Ancak yine de eğitimin amacına ilişkin genel bir eğilimden söz edilmesi bize
mümkün görünüyor. Öyle ki; dönemin başından Balkan Savaşlarına kadar,
Tanzimatın “Osmanlılık” ideali ve Osmanlı insanı tipi ülke insanlarını bir arada
tutacak, siyasi birliği sürdürebilecek bir unsur olarak görülmüş, bu düşünce
eğitimde de geçerliliğini korumuştur. Ancak bu insan tipi Meşrutiyet yanlısıdır ve
II.Abdülhamid’e karşıdır. Fakat Balkan Savaşları ve felaketleri ile beraber
“Osmanlılık” tan vazgeçilerek “Türkçülük” idealine yönelinmiştir.
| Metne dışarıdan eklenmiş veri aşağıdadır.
Definition step (props : Props) (s : State) (ev : Event) : State :=
  match ev with
  | PointerDown e => onPointerDown e s
  | PointerMove e => onPointerMove e s
  | PointerUp => onPointerUp s
  | PointerCancel => onPointerUp s
  | Wheel e => onWheel props e s
  end.

Definition run (props : Props) (evs : list Event) (s : State) : State :=
  fold_left (step props) evs s.

(** The default component, mounted at the window's origin. *)
Definition mountedDefault : State :=
  mount {| left := 0; top := 0 |} (initialState defaultProps).


End Binary64.

(** ** Arithmetic of [clamp] and [mod] *)

Lemma clamp_bounds (v a b : number) :
  a <= b -> a <= clamp v a b /\ clamp v a b <= b.
Proof.
  intros Hab. unfold clamp.
  destruct (Q.max_spec a (Qmin b v)) as [[? ->] | [? ->]];
    destruct (Q.min_spec b v) as [[? E] | [? E]]; rewrite ?E in *; lra.
Qed.

Lemma clamp_inside (v a b : number) :
  a <= v -> v <= b -> clamp v a b == v.
Proof.
  intros Ha Hb. unfold clamp.
  destruct (Q.max_spec a (Qmin b v)) as [[? ->] | [? ->]];
    destruct (Q.min_spec b v) as [[? E] | [? E]]; rewrite ?E in *; lra.
Qed.



(** Truncation stays within one unit of its argument, on the side of zero. *)
Lemma Qtrunc_neg (q : number) :
  q < 0 -> q <= inject_Z (Qtrunc q) /\ inject_Z (Qtrunc q) < q + 1.
Proof.
  intros Hq. unfold Qtrunc. destruct (Qlt_le_dec q 0) as [_ | H]; [| lra].
  split; [apply Qle_ceiling |].
  pose proof (Qceiling_lt q) as Hc.
  unfold Z.sub in Hc. rewrite inject_Z_plus in Hc.
  rewrite inject_Z_opp in Hc. change (inject_Z 1) with 1 in Hc. lra.
Qed.

Lemma Qtrunc_nonneg (q : number) :
  0 <= q -> inject_Z (Qtrunc q) <= q /\ q < inject_Z (Qtrunc q) + 1.
Proof.
  intros Hq. unfold Qtrunc. destruct (Qlt_le_dec q 0) as [H | _]; [lra |].
  split; [apply Qfloor_le |].
  pose proof (Qlt_floor q) as Hf. rewrite inject_Z_plus in Hf. exact Hf.
Qed.

Lemma pos_nonzero (m : number) : 0 < m -> ~ m == 0.
Proof. intros H E. rewrite E in H. lra. Qed.

(** [n % m] written on the quotient: [m * (n/m - trunc (n/m))]. *)
Lemma js_rem_quotient (n m : number) :
  ~ m == 0 -> n %% m == m * (n / m - inject_Z (Qtrunc (n / m))).
Proof. intros Hm. unfold js_rem. field. exact Hm. Qed.

Lemma js_rem_nonneg (n m : number) :
  0 < m -> 0 <= n -> 0 <= n %% m /\ n %% m < m.
Proof.
  intros Hm Hn.
  assert (Hq : 0 <= n / m).
  { apply Qle_shift_div_l; [exact Hm | lra]. }
  destruct (Qtrunc_nonneg _ Hq) as [H1 H2].
  rewrite js_rem_quotient by (apply pos_nonzero; exact Hm).
  set (d := n / m - inject_Z (Qtrunc (n / m))) in *.
  assert (0 <= d) by (unfold d; lra).
  assert (d < 1) by (unfold d; lra).
  split; nra.
Qed.

Lemma js_rem_neg (n m : number) :
  0 < m -> n < 0 -> - m < n %% m /\ n %% m <= 0.
Proof.
  intros Hm Hn.
  assert (Hq : n / m < 0).
  { apply Qlt_shift_div_r; [exact Hm | lra]. }
  destruct (Qtrunc_neg _ Hq) as [H1 H2].
  rewrite js_rem_quotient by (apply pos_nonzero; exact Hm).
  set (d := n / m - inject_Z (Qtrunc (n / m))) in *.
  assert (d <= 0) by (unfold d; lra).
  assert (-(1) < d) by (unfold d; lra).
  split; nra.
Qed.

(** The remainder is always strictly inside [(-m, m)]. *)
Lemma js_rem_bounds (n m : number) :
  0 < m -> - m < n %% m /\ n %% m < m.
Proof.
  intros Hm. destruct (Qlt_le_dec n 0) as [Hn | Hn].
  - destruct (js_rem_neg n m Hm Hn). split; lra.
  - destruct (js_rem_nonneg n m Hm Hn). split; lra.
Qed.

Lemma mod_bounds (n m : number) :
  0 < m -> 0 <= mod_ n m /\ mod_ n m < m.
Proof.
  intros Hm. unfold mod_.
  destruct (js_rem_bounds n m Hm).
  apply js_rem_nonneg; lra.
Qed.

(** ** What one handler call does to the state *)

Lemma applyZoomAt_run (props : Props) (cx cy f : number) (s : State) :
  applyZoomAt props cx cy f s =
  (let newZoom := clamp (zoom s * f) (minZoom props) (maxZoom props) in
   {| viewportRef := viewportRef s;
      pan := {| x := cx - (cx - x (pan s)) / zoom s * newZoom;
                y := cy - (cy - y (pan s)) / zoom s * newZoom |};
      zoom := newZoom;
      dragging := dragging s;
      last := last s;
      cursorStyle := cursorStyle s |}, Normal tt).
Proof. reflexivity. Qed.

Lemma onWheel_mounted (props : Props) (e : WheelEvent) (s : State) (rect : DOMRect) :
  viewportRef s = Some rect ->
  onWheel props e s =
  applyZoomAt props (x (cursorIn rect e)) (y (cursorIn rect e)) (wheelFactor e) s.
Proof. intros H. unfold onWheel, bind, read. rewrite H. reflexivity. Qed.

Lemma onWheel_unmounted (props : Props) (e : WheelEvent) (s : State) :
  viewportRef s = None -> onWheel props e s = (s, Normal tt).
Proof. intros H. unfold onWheel, bind, read. rewrite H. reflexivity. Qed.

Lemma wheelFactor_cases (e : WheelEvent) :
  (0 < deltaY e /\ wheelFactor e = 0.9) \/ (deltaY e <= 0 /\ wheelFactor e = 1.1).
Proof. unfold wheelFactor. destruct (Qlt_le_dec 0 (deltaY e)); auto. Qed.

(** Anchoring needs only that neither zoom is zero; whether the clamp bit
    plays no part. *)
Lemma applyZoomAt_anchors (props : Props) (p : Point) (f : number) (s : State) :
  ~ zoom s == 0 ->
  ~ clamp (zoom s * f) (minZoom props) (maxZoom props) == 0 ->
  Point_eq (worldAt (fst (applyZoomAt props (x p) (y p) f s)) p) (worldAt s p).
Proof.
  intros Hz Hn. rewrite applyZoomAt_run. unfold worldAt, Point_eq. cbn.
  set (nz := clamp _ _ _) in *.
  split; field; split; assumption.
Qed.

Lemma step_wheel_viewportRef (props : Props) (e : WheelEvent) (s : State) :
  viewportRef (step props s (Wheel e)) = viewportRef s.
Proof.
  unfold step, dispatch. destruct (viewportRef s) as [rect |] eqn:H.
  - rewrite (onWheel_mounted props e s rect H), applyZoomAt_run. exact H.
  - rewrite (onWheel_unmounted props e s H). exact H.
Qed.

Lemma step_wheel_zoom (props : Props) (e : WheelEvent) (s : State) (rect : DOMRect) :
  viewportRef s = Some rect ->
  zoom (step props s (Wheel e)) =
  clamp (zoom s * wheelFactor e) (minZoom props) (maxZoom props).
Proof.
  intros H. unfold step, dispatch.
  rewrite (onWheel_mounted props e s rect H), applyZoomAt_run. reflexivity.
Qed.

Lemma trace_length (props : Props) (evs : list Event) (s : State) :
  List.length (trace props evs s) = List.length evs.
Proof.
  revert s. induction evs as [| ev evs IH]; intros s; cbn; [| rewrite IH]; reflexivity.
Qed.

(** ** Pointer handlers, one call at a time *)

Lemma onPointerDown_state (e : PointerEvent) (s : State) :
  fst (onPointerDown e s) =
  {| viewportRef := viewportRef s;
     pan := pan s;
     zoom := zoom s;
     dragging := true;
     last := {| x := clientX e; y := clientY e |};
     cursorStyle := "cursor-move" |}.
Proof.
  unfold onPointerDown, onTarget, bind, write, host, throw. cbn.
  destruct (currentTarget e) as [el |]; [| reflexivity].
  destruct (setPointerCapture el (pointerId e)); reflexivity.
Qed.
18. Meşrutiyet dönemi, eğitimde büyük girişimler dönemi olamamıştır. Baltacıoğlu’na
göre, “Mutlakiyet döneminde esaslı yeniliklere engel olan Sultanın istibdadı idi.
Meşrutiyet döneminde yeniliklere engel ise bir çok ferdin kararsızlığı idi. Sanki
sosyal hayat bütün gücüyle ortaya çıkacağı tek bir vücut bulamayıp, parça parça
kanaatler taşıyan zayıf bireyler arasında dağılıp kalmıştı.
19. Eğitimde yeterli girişim ve atılımlar yapılamamışsa da, eğitim ve öğretmen
sorunları mesleki dergiler ve genel basında ilk kez geniş ölçüde tartışılmış, yeni ve
orjinal görüşler ortaya çıkmıştır. Bunlardan bazıları, Cumhuriyet dönemindeki
uygulamaların tohumunu teşkil etmiştir (Köy Enstitüleri, vs.).
20. Balkan ve I.Dünya Savaşları ve bunların yol açtığı felaketler, Meşrutiyet dönemi
eğitiminin gelişmesini önleyici temel nedenler arasında yer almıştır.
Batılı değerlere dayalı yaşam biçimi hayata geçirilirken islama dayalı yaşam biçimine
dokunulmamıştır. Bunun sonucunda özellikle kırsal kesim dışında kalan toplumsal
kurumlarda ikili bir durum ortaya çıkmıştır. Bu durumdan en çok eğitim kurumları
etkilenmiştir. Bir yanda çoğunu azınlıkların oluşturduğu Batı değerlerine göre
yapılandırılmış ve “Osmanlılık” idealini gerçekleştirmeye yönelen laik eğitim
kurumları ile öte yanda medrese gibi islami değerlere dayalı programların uygulandığı
eğitim kurumları, Osmanlı’nın bu dönemdeki eğitim çıkmazının ana çelişkisi olarak
değerlendirilebilir.
Bu dönemde dinsel ve laik olmak üzere ikili bir yapıya sahip olan yeni eğitimle
amaçlanan, halkı tebaa olmaktan çıkarıp vatandaş konumuna getirmektir. Bununla
birlikte yeni siyasi oluşumda ümmet olmaktan çok ulusal devletin vatandaşı olmak,
önemle vurgulanmıştır.
Kaynakça :
1. AKYÜZ, Yahya (2001). Türk Eğitim Tarihi. İstanbul, Alfa Yayınları.
2. GÖKÇE, Feyyat (2000). Değişme Sürecinde Devlet ve Eğitim. Ankara, Eylül
Yayınları.
3. DERİNGİL, Selim (2002). İktidarın Sembolleri ve İdeoloji. İstanbul, Yapı Kredi
Yayınları.
4. ERGİN, Osman (1943). Türkiye Maarif Tarihi. V. Cilt. İstanbul.
5. KODAMAN, Bayram (1980). Abdülhamid Devri Eğitim Sistemi. İstanbul.